In the first two cases heard together, Altitude Express v. Zarda and Bostock v. Clayton County, Georgia, the Supreme Court will decide whether federal employment law prohibiting discrimination protects gay and lesbian employees. Both cases involve male employees who claim their employers discriminated against them by terminating their employment after finding out they were gay. The employees then went to federal court in New York and Georgia where they argued that their firing violated federal employment law, which prohibits discrimination “because of sex.” The cases resulted in a circuit split. The U.S. Court of Appeals for the 2nd Circuit permitted Zarda’s case to move forward, reasoning that discrimination based on sexual orientation is a “subset of sex discrimination,” but the U.S. Court of Appeals for the 11th Circuit reached the opposite conclusion, holding Bostock’s case could not go forward because federal employment law does not apply to discrimination based on sexual orientation.
As expected in such landmark cases, each side is supported by a legion of amicus briefs. But the allegiances to the employees and employers are surprising. In support of the employees, 206 companies—including Apple, Facebook, and Walt Disney—filed a brief explaining the practical and beneficial effects of banning discrimination based on sexual orientation. The businesses informed the Court that banning sexual orientation discrimination benefits business by ensuring “consistency and predictability” and making it easier to “recruit and retain top talent.”
On the other side, the employers have the federal government in their corner. The government echoes the employers’ argument that federal law prohibits employers only from treating members of one sex differently from members of the opposite sex. The government further maintains that if Congress intends the law to mean differently, it should be left to Congress to legislate; the Court should not engraft additional statutory protections.
In the third case, R.G. & G.R. Harris Funeral Homes Inc. v. EEOC, the Supreme Court will decide whether federal employment law protections apply to transgender employees. The funeral home’s employment records indicated the employee was a man, but the employee identified as and wanted to dress as a woman. The funeral home terminated the employee, stating that allowing the employee to dress as a woman violated its dress code.
The employee’s argument is two-fold.

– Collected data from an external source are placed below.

(* ===== verification/SortedMap.v ===== *)
(** * [std::map<std::string, V, std::less<>>]

    The ordered map of the source as its in-order sequence of rows: find,
    insert-or-assign and [lower_bound], over the lexicographic order of keys. *)

From S2P Require Import Prelude.

Section sorted_map.
Context {V : Type}.
Implicit Types (m : list (bytes * V)) (k : bytes) (v : V).

Definition key_lt (x y : bytes * V) : Prop := bytes_lt x.1 y.1.
Definition sm_sorted m : Prop := StronglySorted key_lt m.

(** [find]. *)
Fixpoint sm_find k m : option V :=
  match m with
  | [] => None
  | (k', v) :: m' => if decide (k = k') then Some v else sm_find k m'
  end.

(** [emplace] of a key that is not there, or assignment through the iterator of
    one that is. *)
Fixpoint sm_put k v m : list (bytes * V) :=
  match m with
  | [] => [(k, v)]
  | (k', v') :: m' =>
      match bytes_cmp k k' with
      | Lt => (k, v) :: (k', v') :: m'
      | Eq => (k, v) :: m'
      | Gt => (k', v') :: sm_put k v m'
      end
  end.

(** The rows before [lower_bound(k)] and the rows from it on. *)
Fixpoint sm_lower_bound k m : list (bytes * V) * list (bytes * V) :=
  match m with
  | [] => ([], [])
  | x :: m' =>
      if bytes_ltb x.1 k
      then let '(b, a) := sm_lower_bound k m' in (x :: b, a)
      else ([], x :: m')
  end.

Lemma sm_lower_bound_app k m b a : sm_lower_bound k m = (b, a) -> m = b ++ a.
Proof.
  revert b a. induction m as [|x m IH]; intros b a; simpl; [by intros [= <- <-]|].
  case_match; [|by intros [= <- <-]].
  destruct (sm_lower_bound k m) as [b' a'] eqn:E. intros [= <- <-].
  simpl. f_equal. by apply IH.
Qed.

Lemma sm_sorted_cons x m :
  sm_sorted (x :: m) <-> Forall (key_lt x) m /\ sm_sorted m.
Proof.
  split; [intros H; inversion H; subst; done|].
  intros [? ?]. by constructor.
Qed.

Lemma sm_sorted_app b a :
  sm_sorted (b ++ a) <->
  sm_sorted b /\ sm_sorted a /\ (forall x y, x ∈ b -> y ∈ a -> key_lt x y).
Proof.
  unfold sm_sorted. induction b as [|z b IH]; simpl.
  { split; [intros; split_and!; [constructor|done|]|naive_solver]. intros x y Hx. by inversion Hx. }
  split.
  - intros H. apply sm_sorted_cons in H as [[H1 H2]%Forall_app H3].
    apply IH in H3 as (H4 & H5 & H6). split_and!; [by constructor|done|].
    intros x y [->|Hx]%elem_of_cons Hy; [|by apply H6].
    rewrite Forall_forall in H2. by apply H2.
  - intros ([H1 H2]%sm_sorted_cons & H3 & H4). constructor.
    + apply IH. split_and!; [done|done|]. intros; apply H4; [by right|done].
    + apply Forall_app. split; [done|]. apply Forall_forall. intros. apply H4; [by left|done].
Qed.

Lemma sm_lower_bound_spec k m b a :
  sm_sorted m -> sm_lower_bound k m = (b, a) ->
  Forall (fun x => bytes_lt x.1 k) b /\ Forall (fun x => ~ bytes_lt x.1 k) a.
Proof.
  revert b a. induction m as [|x m IH]; intros b a Hs; simpl; [by intros [= <- <-]|].
  apply sm_sorted_cons in Hs as [Hx Hs].
  destruct (bytes_ltb x.1 k) eqn:E.
  - apply bytes_ltb_lt in E. destruct (sm_lower_bound k m) as [b' a'] eqn:E'.
    intros [= <- <-]. destruct (IH _ _ Hs eq_refl). by split; [constructor|].
  - intros [= <- <-]. split; [constructor|].
    assert (~ bytes_lt x.1 k) as Hn by (rewrite <- bytes_ltb_lt; by rewrite E).
    constructor; [done|]. eapply Forall_impl; [exact Hx|]. intros y Hy Hyk.
    apply Hn. unfold key_lt in Hy. by transitivity y.1.
Qed.

(** The split point is determined by the order alone. *)
Lemma sm_lower_bound_unique k b a :
  Forall (fun x => bytes_lt x.1 k) b -> Forall (fun x => ~ bytes_lt x.1 k) a ->
  sm_lower_bound k (b ++ a) = (b, a).
Proof.
  intros Hb Ha. induction Hb as [|x b Hx Hb IH]; simpl.
  - destruct Ha as [|y a Hy Ha]; simpl; [done|].
    rewrite <- bytes_ltb_lt in Hy. by destruct (bytes_ltb y.1 k).
  - apply bytes_ltb_lt in Hx. by rewrite Hx, IH.
Qed.

Lemma sm_find_elem k v m : sm_find k m = Some v -> (k, v) ∈ m.
Proof.
  induction m as [|[k' v'] m IH]; simpl; [done|].
  case_decide; [intros [= ->]; subst; by left|]. intros. right. by apply IH.
Qed.

Lemma sm_elem_find k v m : sm_sorted m -> (k, v) ∈ m -> sm_find k m = Some v.
Proof.
  intros Hs. induction m as [|[k' v'] m IH]; simpl; [by intros ?%elem_of_nil|].
  apply sm_sorted_cons in Hs as [Hx Hs]. intros [[= -> ->]|Hin]%elem_of_cons.
  - by rewrite decide_True.
  - rewrite decide_False; [by apply IH|]. intros ->.
    rewrite Forall_forall in Hx. specialize (Hx _ Hin). unfold key_lt in Hx. simpl in Hx.
    by apply bytes_lt_ne in Hx.
Qed.

Lemma sm_find_app k b a :
  sm_find k (b ++ a) = match sm_find k b with Some v => Some v | None => sm_find k a end.
Proof. induction b as [|[k' v] b IH]; simpl; [done|]. by case_decide. Qed.

Lemma sm_find_None k m : sm_find k m = None <-> forall v, (k, v) ∉ m.
Proof.
  induction m as [|[k' v'] m IH]; simpl.
  - split; [intros _ v Hv; by inversion Hv|done].
  - case_decide as E.
    + subst. split; [done|]. intros H. exfalso. apply (H v'). by left.
    + rewrite IH. split; intros H v Hv.
      * apply elem_of_cons in Hv as [[= -> ->]|Hv]; [done|by apply (H v)].
      * apply (H v). by right.
Qed.

Lemma sm_put_elem k v m x : x ∈ sm_put k v m -> x = (k, v) \/ x ∈ m.
Proof.
  induction m as [|[k' v'] m IH]; simpl.
  - intros ->%list_elem_of_singleton. by left.
  - destruct (bytes_cmp k k'); rewrite !elem_of_cons; naive_solver.
Qed.

Lemma sm_put_sorted k v m : sm_sorted m -> sm_sorted (sm_put k v m).
Proof.
  intros Hs. induction m as [|[k' v'] m IH]; simpl.
  - by constructor.
  - apply sm_sorted_cons in Hs as [Hx Hs]. destruct (bytes_cmp k k') eqn:E.
    + apply bytes_cmp_eq in E as ->. by apply sm_sorted_cons.
    + apply sm_sorted_cons. split; [|by apply sm_sorted_cons].
      constructor; [done|]. eapply Forall_impl; [exact Hx|].
      intros y Hy. unfold key_lt in *. simpl in *. by transitivity k'.
    + apply sm_sorted_cons. split; [|by apply IH].
      apply Forall_forall. intros x [->|Hin]%sm_put_elem.
      * unfold key_lt, bytes_lt. simpl. rewrite bytes_cmp_antisym, E. done.
      * rewrite Forall_forall in Hx. by apply Hx.
Qed.

Lemma sm_find_put k k' v m :
  sm_sorted m -> sm_find k' (sm_put k v m) = if decide (k' = k) then Some v else sm_find k' m.
Proof.
  intros Hs. induction m as [|[k1 v1] m IH]; simpl; [done|].
  apply sm_sorted_cons in Hs as [Hx Hs]. destruct (bytes_cmp k k1) eqn:E; simpl.
  - apply bytes_cmp_eq in E as ->. repeat case_decide; congruence.
  - done.
  - rewrite IH by done. repeat case_decide; subst; try done.
    by rewrite bytes_cmp_refl in E.
Qed.

(** A lookup below the first key of a sorted sequence fails. *)
Lemma sm_find_lt k x m : sm_sorted (x :: m) -> bytes_lt k x.1 -> sm_find k (x :: m) = None.
Proof.
  intros [Hx _]%sm_sorted_cons Hk. apply sm_find_None. intros v Hv.
  apply elem_of_cons in Hv as [<-|Hv]; [by apply bytes_lt_ne in Hk|].
  rewrite Forall_forall in Hx. specialize (Hx _ Hv). unfold key_lt in Hx. simpl in Hx.
  by apply (bytes_lt_asym _ _ Hk).
Qed.

(** Two sorted sequences with the same lookups are equal. *)
Lemma sm_ext m1 m2 :
  sm_sorted m1 -> sm_sorted m2 -> (forall k, sm_find k m1 = sm_find k m2) -> m1 = m2.
Proof.
  revert m2. induction m1 as [|[k1 v1] m1 IH]; intros [|[k2 v2] m2] H1 H2 He; [done| | |].
  - specialize (He k2). simpl in He. by rewrite decide_True in He.
  - specialize (He k1). simpl in He. by rewrite decide_True in He.
  - assert (k1 = k2) as ->.
    { destruct (bytes_lt_trichotomy k1 k2) as [Hlt|[->|Hlt]]; [|done|].
      - pose proof (He k1) as He1. rewrite (sm_find_lt k1 (k2, v2)) in He1 by done.
        simpl in He1. by rewrite decide_True in He1.
      - pose proof (He k2) as He2. rewrite (sm_find_lt k2 (k1, v1)) in He2 by done.
        simpl in He2. by rewrite decide_True in He2. }
    pose proof (He k2) as Hv. simpl in Hv. rewrite !decide_True in Hv by done.
    simplify_eq. f_equal.
    apply sm_sorted_cons in H1 as [H1x H1]. apply sm_sorted_cons in H2 as [H2x H2].
    apply IH; [done|done|]. intros k. specialize (He k). simpl in He.
    case_decide as Hk; [|done]. subst k2.
    assert (forall m, Forall (key_lt (k, v2)) m -> sm_find k m = None) as Hn.
    { intros m Hm. apply sm_find_None. intros v Hv. rewrite Forall_forall in Hm.
      specialize (Hm _ Hv). by apply bytes_lt_ne in Hm. }
    by rewrite !Hn.
Qed.

(** What insertion does to the number of rows that satisfy a test: the row it
    replaces stops counting and the new one starts. *)
Definition sm_count (P : V -> bool) m : Z :=
  zlen (filter (fun x => P x.2 = true) m).

Lemma sm_count_cons P x m : sm_count P (x :: m) = (if P x.2 then 1 else 0) + sm_count P m.
Proof.
  unfold sm_count. rewrite filter_cons. destruct (P x.2) eqn:E.
  - rewrite decide_True by done. zlia.
  - rewrite decide_False by done. lia.
Qed.

Lemma sm_count_app P a b : sm_count P (a ++ b) = sm_count P a + sm_count P b.
Proof. unfold sm_count. by rewrite filter_app, zlen_app. Qed.

Lemma sm_count_put P k v m :
  sm_sorted m ->
  sm_count P (sm_put k v m) =
    sm_count P m + (if P v then 1 else 0)
    - match sm_find k m with Some v' => if P v' then 1 else 0 | None => 0 end.
Proof.
  intros Hs. induction m as [|[k1 v1] m IH]; cbn [sm_put sm_find].
  { rewrite sm_count_cons. simpl. change (sm_count P []) with 0. lia. }
  pose proof Hs as Hs'. apply sm_sorted_cons in Hs' as [Hx Hs'].
  destruct (bytes_cmp k k1) eqn:E.
  - apply bytes_cmp_eq in E as ->. rewrite decide_True, !sm_count_cons by done. simpl. lia.
  - rewrite decide_False by (intros ->; by rewrite bytes_cmp_refl in E).
    pose proof (sm_find_lt k (k1, v1) m Hs E) as Hf. simpl in Hf.
    rewrite decide_False in Hf by (intros ->; by rewrite bytes_cmp_refl in E).
    rewrite Hf, !sm_count_cons. simpl. lia.
  - rewrite decide_False by (intros ->; by rewrite bytes_cmp_refl in E).
    rewrite !sm_count_cons, IH by done. simpl. lia.
Qed.

End sorted_map.

#[export] Hint Resolve sm_put_sorted : cachedb.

First, she claims the funeral home fired her because of her sex for choosing to identify as a woman. Second, she claims precedent prohibits the funeral home from discriminating against her based on her failure to conform to sex-based stereotypes about how men and women should appear and identify. On the other side, the funeral home argues—as in Zarda and Bostock—discrimination on the basis of sex prohibits employers only from treating members of one sex differently from members of the opposite sex.

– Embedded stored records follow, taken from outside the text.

(** What [decode_record] does once the header is in hand. *)
Lemma decode_header crc ts op kl vl tail :
  is_u32 crc -> is_u64 ts -> is_u32 kl -> is_u32 vl ->
  let extra := extra_of op in
  let total := 21 + extra + kl + vl in
  decode_record (header crc ts op kl vl ++ tail) =
    Some (if zlen tail <? extra + kl + vl then decode_failure DecodeIncomplete
          else if negb (crc32 (substr (header crc ts op kl vl ++ tail) 4 (total - 4)) =? crc)
               then decode_failure DecodeCorrupt
          else if kSetExOpByte <? b2z op then decode_failure DecodeCorrupt
          else mkDecodeResult DecodeOk total
                 (mkRecord (if b2z op =? kSetExOpByte then kSet
                            else if b2z op =? 0 then kSet else kDelete)
                    (i64 ts)
                    (if b2z op =? kSetExOpByte then i64 (le_val (take 8 tail)) else 0)
                    (substr tail extra kl) (substr tail (extra + kl) vl))).
Proof.
  intros Hcrc Hts Hkl Hvl extra total.
  assert (extra = 0 \/ extra = 8) as Hex.
  { unfold extra, extra_of, kExpirySize. case_match; auto. }
  unfold is_u32, is_u64 in *.
  assert (forall pos n, 0 <= pos ->
    substr (header crc ts op kl vl ++ tail) (21 + pos) n = substr tail pos n) as Hsub.
  { intros pos n Hpos. unfold substr. rewrite Z2Nat.inj_add by lia.
    by rewrite drop_app_plus by apply length_header. }
  unfold decode_record. rewrite (proj2 (Z.ltb_ge _ _)).
  2: { rewrite zlen_app. unfold zlen at 1. rewrite length_header. unfold kRecordHeaderSize. zlia. }
  destruct (header_loads crc ts op kl vl tail Hcrc Hts Hkl Hvl) as (-> & -> & -> & -> & ->).
  cbn [mbind option_bind].
  change (if b2z op =? kSetExOpByte then kExpirySize else 0) with extra.
  assert (u64 (u64 (u64 (kRecordHeaderSize + extra) + kl) + vl) = total) as ->.
  { unfold kRecordHeaderSize.
    rewrite (u64_id (21 + extra)), (u64_id (21 + extra + kl)), u64_id; unfold is_u64; lia. }
  rewrite zlen_app. unfold zlen at 1. rewrite length_header.
  assert ((Z.of_nat 21 + zlen tail <? total) = (zlen tail <? extra + kl + vl)) as ->.
  { apply Bool.eq_iff_eq_true. rewrite !Z.ltb_lt. lia. }
  destruct (zlen tail <? extra + kl + vl) eqn:Hshort; [done|].
  case_match; [done|]. case_match; [done|].
  change kRecordHeaderSize with 21. rewrite <- Z.add_assoc, !Hsub by lia.
  destruct (b2z op =? kSetExOpByte) eqn:Hop; [|done].
  rewrite (drop_app_exact 21) by apply length_header.
  rewrite load_u64_le, decide_True.
  - done.
  - assert (extra = 8) by (subst extra; unfold extra_of; by rewrite Hop). lia.
Qed.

Regardless of the outcome of the trio of cases,
the stakes are high. Supreme Court precedent and federal law serve as guideposts
for state laws. Although many states provide protections for LGBT employees,
some do not, and decisions in these cases will influence whether those states
afford protections LGBT employees. Moreover, states often rely on or cooperate
with the EEOC in investigative and enforcement capacities. Decisions holding
that LGBT protections do not fall in the ambit of federal employment law will
hinder states in enforcing their anti-discrimination laws. Because these cases
will have such a tremendous impact on LGBT employees’ rights and employers’
duties, we look forward to discussing the High Court’s decisions and the impacts
they will have on business.
 Price Waterhouse v. Hopkins, 490 U.S. 228 (1989).